En el año 1999 Chile asumió el rol de líder en Latinoamérica cuando promulgó la Ley 19.628 Sobre Protección de la Vida Privada. Con ella el país austral comenzaba el milenio regulando un área que en el resto del continente estaba dominada por sombras y vacíos legales. Chile se mantuvo a la vanguardia mientras las redes sociales no fueron de uso masivo y constante, y cuando la recolección de datos personales para la adquisición de bienes y servicios se hacía de forma analógica. No obstante, la digitalización de los procesos y la masificación del internet dejaron al descubierto que la legislación chilena tenía limitaciones considerables: el país carecía de un ente que garantizara el cumplimiento de la ley, el carácter coercitivo era débil (las multas eran bajas o inexistentes) y la prevención no era parte del panorama.

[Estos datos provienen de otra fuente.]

(** [eigsh(A, k, which)] on a sparse [n x n] matrix: an error unless
    [0 < k < n]; otherwise (ARPACK having converged) [k] eigenvalues in
    ascending order and an [n x k] matrix of eigenvectors. *)
Definition eigsh_shape_contract (Hm : spmatrix R) (k : Z)
  (res : result (list R * list (list R))) : Prop :=
  if (k <=? 0)%Z || (Z.of_nat (sp_rows Hm) <=? k)%Z
  then exists e, res = Err e
  else exists E U,
      res = Ok (E, U)
      /\ length E = Z.to_nat k
      /\ length U = sp_rows Hm
      /\ Forall (fun r => length r = Z.to_nat k) U
      /\ Sorted Rle E.

Definition is_eigenpair (Hm : spmatrix R) (lam : R) (v : list R) : Prop :=
  length v = sp_cols Hm
  /\ (exists i, nth i v 0%R <> 0%R)
  /\ sp_dot Hm v = map (Rmult lam) v.

Definition is_eigenvalue (Hm : spmatrix R) (lam : R) : Prop :=
  exists v, is_eigenpair Hm lam v.

(** [which_prefers w a b]: under [which = w], eigenvalue [a] is wanted at
    least as much as [b] ('SM': smallest magnitude, 'SA': smallest
    algebraic, 'LM' and 'LA' the largest; 'BE' takes from both ends and is
    left unconstrained). *)
Definition which_prefers (w : eigsh_which) (a b : R) : Prop :=
  match w with
  | SM => (Rabs a <= Rabs b)%R
  | LM => (Rabs b <= Rabs a)%R
  | SA => (a <= b)%R
  | LA => (b <= a)%R
  | BE => True
  end.

(** what [eigsh] returns are eigenpairs of the matrix, and an eigenvalue
    that was left out is wanted no more than any that was returned *)
Definition eigsh_selection_contract (w : eigsh_which) (Hm : spmatrix R)
  (res : result (list R * list (list R))) : Prop :=
  forall E U, res = Ok (E, U) ->
    (forall n, (n < length E)%nat -> is_eigenpair Hm (nth n E 0%R) (column 0%R U n))
    /\ (forall mu, is_eigenvalue Hm mu ->
                   In mu E \/ Forall (fun e => which_prefers w e mu) E).

(** ** A two-point grid and a 2 x 2 grid with their eigen-decompositions *)

(** the grid [0, 1] with zero potential, unit mass and [hbar]: the
    Hamiltonian is [[1, -1/2], [-1/2, 1]], with eigenvalues [1/2], [3/2] *)
Definition two_point_grid : list R := [0; 1]%R.
Definition two_point_potential : list R := [0; 0]%R.
Definition lapack_two_point (a : list (list R)) : result (list R * list (list R)) :=
  Ok ([1 / 2; 3 / 2]%R,
      [[/ sqrt 2; / sqrt 2]; [/ sqrt 2; - / sqrt 2]]%R).

(** the grid of 2 x 2 points over [[0, 1] x [0, 1]] with the constant
    potential [-9/4], unit mass and [hbar]: the Hamiltonian has [-1/4] on
    the diagonal and [-1/2] between neighbours; its eigenvalues are
    [-5/4], [-1/4] (twice) and [3/4] *)
Definition square_X : list (list R) := [[0; 0]; [1; 1]]%R.
Definition square_Y : list (list R) := [[0; 1]; [0; 1]]%R.
Definition square_V : list (list R) := [[-9 / 4; -9 / 4]; [-9 / 4; -9 / 4]]%R.

(** ARPACK on that Hamiltonian with [k = 1] and [which = 'SM'] *)
Definition eigsh_square_SM (Hm : spmatrix R) (k : Z) (w : eigsh_which)
  : result (list R * list (list R)) :=
  Ok ([-1 / 4]%R, [[1 / 2]; [-1 / 2]; [1 / 2]; [-1 / 2]]%R).

(** ** Vocabulary of the propagation proofs *)

(** a complex vector with a non-zero component *)
Definition nonzero (v : list C) : Prop := Exists (fun a => a <> RtoC 0) v.

(** [sum(f(j) for j in l)] over the reals *)
Definition lsum (f : nat -> R) (l : list nat) : R :=
  fold_right (fun j acc => (f j + acc)%R) 0%R l.

(** a square sparse matrix that is equal to its transpose *)
Definition sp_symmetric {T} (A : spmatrix T) : Prop :=
  sp_rows A = sp_cols A /\ forall i j, sp_get A i j = sp_get A j i.

(** an exact factorisation: [lu.solve(b)] has the length of [b] and
    solves [A x = b] *)
Definition splu_exact (splu : spmatrix C -> result (list C -> list C))
  (A : spmatrix C) : Prop :=
  exists lu_solve,
    splu A = Ok lu_solve
    /\ forall b, length b = sp_rows A ->
                 length (lu_solve b) = sp_rows A /\ sp_dot A (lu_solve b) = b.

(** a grid of at least two increasing points *)
Definition valid_grid_1d (x : list R) : Prop :=
  (2 <= length x)%nat /\ Sorted Rlt x.

(** an array of shape [(Nx, Ny)] *)
Definition grid_shaped {A} (Nx Ny : nat) (a : list (list A)) : Prop :=
  length a = Nx /\ Forall (fun r => length r = Ny) a.

(** two meshgrid arrays of shape [(Nx, Ny)], at least two points per axis,
    [X[:, 0]] and [Y[0, :]] increasing *)
Definition valid_grid_2d (X Y : list (list R)) (Nx Ny : nat) : Prop :=
  (2 <= Nx)%nat /\ (2 <= Ny)%nat
  /\ grid_shaped Nx Ny X /\ grid_shaped Nx Ny Y
  /\ Sorted Rlt (column 0%R X 0) /\ Sorted Rlt (row Y 0).

(** ** Two small propagation problems with their exact factorisations *)

(** the two-point grid with potential [-1], [dt = 2], unit mass and
    [hbar]: [A = [[1, -i/2], [-i/2, 1]]] *)
Definition cn_grid_1d : list R := [0; 1]%R.
Definition cn_potential_1d : list R := [-1; -1]%R.
Definition cn_times : list R := [0; 2]%R.
Definition cn_psi0_1d : list C := [RtoC 1; RtoC 0].

(** the 2 x 2 grid with potential [-2], [dt = 2], unit mass and [hbar]:
    [A = I + i H] with [H] zero on the diagonal and [-1/2] between
    neighbours *)
Definition cn_potential_2d : list (list R) := [[-2; -2]; [-2; -2]]%R.
Definition cn_psi0_2d : list (list C) := [[RtoC 1; RtoC 0]; [RtoC 0; RtoC 0]].

(** [lu.solve] for those two matrices, by their inverses *)
Definition lu_solve_small (b : list C) : list C :=
  let d := mkC (4 / 5) 0 in
  let o := mkC 0 (2 / 5) in
  let p := mkC (3 / 4) 0 in
  let q := mkC 0 (1 / 4) in
  let m := mkC (-1 / 4) 0 in
  match b with
  | [b0; b1] =>
      [Cadd (Cmul d b0) (Cmul o b1); Cadd (Cmul o b0) (Cmul d b1)]
  | [b0; b1; b2; b3] =>
      [Cadd (Cadd (Cmul p b0) (Cmul q b1)) (Cadd (Cmul q b2) (Cmul m b3));
       Cadd (Cadd (Cmul q b0) (Cmul p b1)) (Cadd (Cmul m b2) (Cmul q b3));
       Cadd (Cadd (Cmul q b0) (Cmul m b1)) (Cadd (Cmul p b2) (Cmul q b3));
       Cadd (Cadd (Cmul m b0) (Cmul q b1)) (Cadd (Cmul q b2) (Cmul p b3))]
  | _ => b
  end.

Definition splu_small (A : spmatrix C) : result (list C -> list C) :=
  Ok lu_solve_small.

(** the run on binary64 values that starts from the zero wavefunction:
    the grid [0, 1], no potential, the time points [0, 1] *)
Definition zero_run_grid : list xreal := [Fin 0; Fin 1].
Definition zero_run_psi0 : list xC := [xRtoC (Fin 0); xRtoC (Fin 0)].
Definition zero_run_potential : list xreal := [Fin 0; Fin 0].
Definition zero_run_times : list xreal := [Fin 0; Fin 1].

(** a factorisation whose [solve] returns its argument: exact where the
    right-hand side is the zero vector *)
Definition splu_zero_rhs (A : spmatrix xC) : result (list xC -> list xC) :=
  Ok (fun b => b).

(** every stored value of the matrix is finite *)
Definition finite_entries {T} `{Scalar T} (M : spmatrix T) : Prop :=
  forall i j v, sp_get M i j = Some v -> sfinite v = true.

(** ** [backend/potentials/basic.py]: the other potentials *)

(** [finite_square_well_1d(x, xmin, xmax, V0=0.0, V_out=np.inf)]:
    [V_out] everywhere, then [V0] where [xmin <= x <= xmax]. *)
Definition finite_square_well_1d (x : list xreal) (xmin xmax V0 V_out : xreal)
  : list xreal :=
  map (fun xi => if xleb xmin xi && xleb xi xmax then V0 else V_out) x.

(** [double_well_1d(x, center1, center2, width, V0=0.0, V_out=np.inf)] *)
Definition double_well_1d (x : list xreal) (center1 center2 width V0 V_out : xreal)
  : list xreal :=
  map (fun xi =>
         if xleb (xabs (xsub xi center1)) (xdiv width (Fin 2))
            || xleb (xabs (xsub xi center2)) (xdiv width (Fin 2))
         then V0 else V_out) x.

(** Element-wise arithmetic on two one-dimensional arrays: equal lengths
    pair up, an array of length one is broadcast, anything else is a
    [ValueError]. *)
Definition np_broadcast {A B D} (f : A -> B -> D) (a : list A) (b : list B)
  : result (list D) :=
  if (length a =? length b)%nat then Ok (zip_with f a b)
  else match a, b with
       | [a0], _ => Ok (map (f a0) b)
       | _, [b0] => Ok (map (fun ai => f ai b0) a)
       | _, _ => Err ValueError
       end.

(** the same on two-dimensional arrays, axis by axis *)
Definition np_broadcast2 {A B D} (f : A -> B -> D)
  (a : list (list A)) (b : list (list B)) : result (list (list D)) :=
  rows ← np_broadcast (np_broadcast f) a b;
  fold_right (fun r acc => r ← r; acc ← acc; Ok (r :: acc)) (Ok []) rows.

(** [infinite_well_2d]: zero, then [np.inf] where the mask
    [(X < xmin) | (X > xmax) | (Y < ymin) | (Y > ymax)] holds; the mask
    has to have the shape of [V], that of [X] ([IndexError] otherwise). *)
Definition infinite_well_2d (X Y : list (list xreal)) (xmin xmax ymin ymax : xreal)
  : result (list (list xreal)) :=
  let mx := map (map (fun a => xltb a xmin || xltb xmax a)) X in
  let my := map (map (fun a => xltb a ymin || xltb ymax a)) Y in
  mask ← np_broadcast2 orb mx my;
  if (length mask =? length X)%nat
     && forallb (fun p => (length (fst p) =? length (snd p))%nat) (combine mask X)
  then Ok (map (map (fun m : bool => if m then PInf else Fin 0)) mask)
  else Err IndexError.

Así fue como el país que llegó a la protección de datos un año antes que Argentina, 13 años antes que Colombia y 12 años antes que Perú, se quedó corto ante el nuevo contexto.

Un derecho consagrado constitucionalmente
La Constitución Política de la República de Chile tuvo una enmienda durante 2018 e incluyó en el artículo 19 el inciso 4, en el que se reconoce el derecho por “el respeto y protección a la vida privada y a la honra de la persona y su familia, y, asimismo, la protección de sus datos personales…”. En un solo artículo se contemplan el derecho a la vida y a la integridad física y psíquica de la persona, y el de su información. Una noción inspiradora que se queda en mera retórica si para cualquier trámite es necesario entregar el número de identidad o fotocopia por ambas caras del RUN. O si desconocemos cuántas entidades manejan nuestros datos y qué hacen con ellos. Al final de cuentas, las consecuencias pueden derivar en fraudes, extorsiones, exposición indebida, robos y manipulación en la toma de decisiones políticas o de adquisición de bienes y servicios.
La ley que se hace esperar
En el año 2024 se publicó la Ley 21.719 Protección y el Tratamiento de los Datos Personales, pero entrará en vigor apenas en diciembre de 2026. La ley concierne a organizaciones e instituciones y garantiza a los titulares los derechos ARSODBP (acceso, rectificación, supresión, oposición, decisiones individuales automatizadas, bloqueo y portabilidad), equivalentes a los ARCO-POL (acceso, rectificación, supresión,oposición,portabilidad, limitación del tratamiento y derecho al olvido). Esto significa que aplica a cualquier persona o entidad que trate datos personales de titulares ubicados en Chile, independientemente de donde se encuentren físicamente los servidores o las oficinas de la organización. Esto incluye a las plataformas de redes sociales, tiendas y comercios en línea, bancos, clínicas, hospitales, entre otros.

Con el propósito de superar a su ley antecesora y aún vigente, la Ley 21.719 crea la Agencia de Protección de Datos Personales para asegurar el cumplimiento y estipula sanciones que acarrean multas:
a) Las infracciones leves serán sancionadas con amonestación escrita o multa de hasta 5.000 unidades tributarias mensuales.
b) Las infracciones graves serán sancionadas con multa de hasta 10.000 unidades tributarias mensuales.
c) Las infracciones gravísimas serán sancionadas con multa de hasta 20.000 unidades tributarias mensuales.
¿En qué terreno estamos ahora?
La Ley 21.719 es un hecho sin consumar y nos deja por delante el desafío de la vacancia, al menos hasta diciembre. Por ahora Chile es una suerte de territorio en preparación en el que si un titular desea denunciar una vulneración de los derechos tendría que tomar un camino judicial tortuoso. ¿Qué nos queda hacer, hasta entonces?
Como organización: Designar a un responsable de supervisar el cumplimiento de la ley y que todos los colaboradores conozcan de qué va la legislación, cómo pueden contribuir a su cumplimiento y las consecuencias de vulnerarla. Este momento es el indicado para identificar qué datos personales se manejan y qué uso se les da.
Como titulares (dueños de los datos): Educación digital (no entregar datos biométricos, personales o sensibles si no es verdaderamente necesario).
El Estado: Es crucial la designación de personal competente y recursos para el funcionamiento óptimo de la Agencia de Protección de Datos Personales.